13 Feb, 2015    ·   4832

Stephen Westcott reports on the proceedings of the discussion

On 9 February 2015, the IPCS, in collaboration with the India International Centre, reviewed and released three papers published as part of the Institute’s Forecast 2015 Series. The papers covered issues on West Asia (by Amb Ranjit Gupta), the Islamic State (by Rajeshwari Krishnamurthy) and the prospects of the negotiations over Iran’s nuclear capacities (by Ruhee Neog). These papers were put before an expert panel (comprising Amb Ishrat Aziz and Prof Anwar Alam, and Chaired by Mr Rana Banerji), who presented their views as follows:

Amb Ishrat Aziz
Former Indian Ambassador to Saudi Arabia, UAE and Tunisia 

Amb Gupta’s paper was clear and comprehensive in predicting specific events in West Asia. It is too easy to be vague in making forecasts but it is better to have concrete predictions on whether or not they will turn out right. The prediction on Saudi Arabia’s King Abdullah’s death was an easy one given his age and health but it was interesting to see that the tradition of succession by seniority was largely ignored by the Allegiance Council, which itself is a relatively new entity. Most surprising was King Abdullah’s youngest brother’s – Deputy Crown Prince and now Crown Prince – rise to prominence. This is a reflection of the shift away from the declining power of the Sudairi princes who were always very close and tended to take all important political positions, with the exception of the Royal Guard. The problem will not be with the accession of the next prince but with the next generation, given the number of sons each of the princes has. It is partly to address this problem that the Allegiance Council was founded so as to retain the stability of the House of Saud. Yet, the stability of the House of Saud is not the stability of Saudi Arabia and there are many problems in the country that are yet to be resolved.

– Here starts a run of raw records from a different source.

Lemma json_value_body value :
  str_find marker (policy_body pre spaces value post) = Some (String.length pre) →
  all_space spaces →
  json_value (policy_body pre spaces value post) key = Some (skip_while isspace (value +:+ post)).
Proof.
  intros Hf Hs. unfold json_value. fold marker. rewrite Hf.
  assert (E : policy_body pre spaces value post = (pre +:+ marker) +:+ (spaces +:+ value +:+ post)).
  { unfold policy_body, marker, key. by rewrite !str_app_assoc. }
  rewrite E. replace (String.length pre + String.length marker)%nat
    with (String.length (pre +:+ marker)) by apply str_length_app.
  rewrite str_drop_app. by rewrite skip_while_all.
Qed.

Lemma json_number value n :
  (∃ c r, value +:+ post = String c r ∧ isspace c = false ∧ c ≠ "n"%char) →
  str_find marker (policy_body pre spaces value post) = Some (String.length pre) →
  all_space spaces →
  (let '(neg, s) := match value +:+ post with
                    | String c r => if decide (c = "-"%char) then (true, r) else (false, value +:+ post)
                    | EmptyString => (false, value +:+ post)
                    end in
   read_digits int_step 0 s = (n, true) ∧ neg = false ∨ read_digits int_step 0 s = (- n, true) ∧ neg = true) →
  (- 2147483648 < n < 2147483648) →
  TryParseJsonIntByKey (policy_body pre spaces value post) key = Some n
  ∧ IsJsonNullByKey (policy_body pre spaces value post) key = false.
Proof.
  intros (c & r & E & Hsp & Hnull) Hf Hs Hn Hr. unfold TryParseJsonIntByKey, IsJsonNullByKey.
  rewrite json_value_body by done. rewrite E in *. cbn [skip_while]. rewrite Hsp.
  rewrite decide_False by (intros [?|Hs4]; [done|simpl in Hs4; congruence]).
  rewrite bool_decide_eq_false_2 by (intros [_ Hs4]; simpl in Hs4; congruence).
  split; [|done]. case_decide; destruct Hn as [[-> Hneg]|[-> Hneg]]; try done.
  rewrite Z.opp_involutive. by rewrite i32_id by lia.
Qed.

Lemma json_int (n : N) :
  str_find marker (policy_body pre spaces (pretty n) post) = Some (String.length pre) →
  all_space spaces → no_digit post → Z.of_N n ≤ 2147483647 →
  TryParseJsonIntByKey (policy_body pre spaces (pretty n) post) key = Some (Z.of_N n)
  ∧ IsJsonNullByKey (policy_body pre spaces (pretty n) post) key = false.
Proof.
  intros Hf Hs Hp Hn. destruct (pretty_N_no_sign n post) as (c & r & E & Hc).
  assert (isspace c = false ∧ c ≠ "-"%char ∧ c ≠ "n"%char) as (Hsp & Hm & Hnull).
  { unfold isspace. apply bool_decide_eq_true in Hc as Hv.
    split_and!; [apply bool_decide_eq_false; lia|by intros ->|by intros ->]. }
  apply json_number; [by exists c, r|done|done| |lia].
  rewrite E, decide_False, <- E by done. left. split; [|done].
  apply (read_pretty int_step 2147483647); try done. apply int_step_ok.
Qed.

Lemma json_negative (n : N) :
  str_find marker (policy_body pre spaces (String "-" (pretty n)) post) = Some (String.length pre) →
  all_space spaces → no_digit post → Z.of_N n ≤ 2147483647 →
  TryParseJsonIntByKey (policy_body pre spaces (String "-" (pretty n)) post) key = Some (- Z.of_N n)
  ∧ IsJsonNullByKey (policy_body pre spaces (String "-" (pretty n)) post) key = false.
Proof.
  intros Hf Hs Hp Hn. apply json_number; [by eexists _, _|done|done| |lia].
  rewrite str_app_cons, decide_True by done. right. split; [|done]. rewrite Z.opp_involutive.
  apply (read_pretty int_step 2147483647); try done. apply int_step_ok.
Qed.

Lemma json_null :
  str_find marker (policy_body pre spaces "null" post) = Some (String.length pre) →
  all_space spaces →
  TryParseJsonIntByKey (policy_body pre spaces "null" post) key = None
  ∧ IsJsonNullByKey (policy_body pre spaces "null" post) key = true.
Proof.
  intros Hf Hs. pose proof (json_value_body "null" Hf Hs) as Hv.
  assert (Hj : skip_while isspace ("null" +:+ post) = "null" +:+ post) by done.
  unfold TryParseJsonIntByKey, IsJsonNullByKey. rewrite Hv, Hj.
  rewrite decide_True by (by right). by rewrite bool_decide_true.
Qed.

(** Neither a number nor [null]. *)
Definition no_value (text : string) : Prop :=
  no_digit text ∧ str_take 4 text ≠ "null" ∧ skip_while isspace text = text
  ∧ match text with String c r => c = "-"%char → no_digit r | EmptyString => True end.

With regard to the US-Iran agreement, the problem is not really a bilateral issue – both sides seem keen to reach an agreement – but from regional powers, namely Saudi Arabia and Israel. Indeed, Israel seems to be keen to play a spoiler with Netanyahu voicing opposition to any deal that is detrimental to the vague term of ‘Israel’s security’. Given the sway that pro-Israel lobbies have over the US domestic politicians and that Netanyahu is due to speak to the US Congress in the coming months, the success of negotiation could really depend on how much he is able to sway the number of Congressmen to his position.

The Islamic State (IS) is not really a militarily threat to a determined army; as a military force, they are relatively weak but their strength comes from the ideological movement they represent and the dissatisfaction with many of the local regimes – that attracts support. As such, they will not be defeated unless some external country is willing to commit troops, because an aerial attack campaign is not sufficient to destroy the group.

There are many problems in the region including Syria and Iraq but the more recent troubling situation would be in Yemen. While it is uncertain what to call the conflict but Saudi Arabia would consider it a security problem. Saudi Arabia would likely respond to the Yemen issue via ‘check book diplomacy’, i.e. funding Saudi friendly forces/factions or simply buying support. However, off late – from the Arab Spring to the Syrian civil war – there has been a lot of demand on the Saudi’s ‘check book’ so the extent to which the strategy would continue is uncertain. Oil prices would begin to rise by the end of 2015 due to Saudi manipulations, and events in the region. However, it is unlikely that the ‘fragmented though not fractured’ countries of Iraq, Syria and Yemen were unlikely to ever become cohesive again.

Prof Anwar Alam
Professor, Department of International Relations, Zirve University, Gazi Antep, Turkey

The global consensus is that the IS is likely to be tamed and lose territory in the coming year but the region as a whole will remain unstable. Yet, not enough emphasis is given to the nature of IS here or elsewhere in the commentary. The IS should be viewed more as a resistance movement and potential governing force akin to the Taliban and representing that form of Islamist government that many view as being corrupted by the local regimes. Indeed, the IS has gained a lot of support within the region. Many wounded fighters are often smuggled across the border into Turkey for treatment and many states tacitly supported if not supplied them with resources, so long as these groups were the fighting local tyrannies. It was when the IS declared itself a state and tried to govern in its own right that it started losing support.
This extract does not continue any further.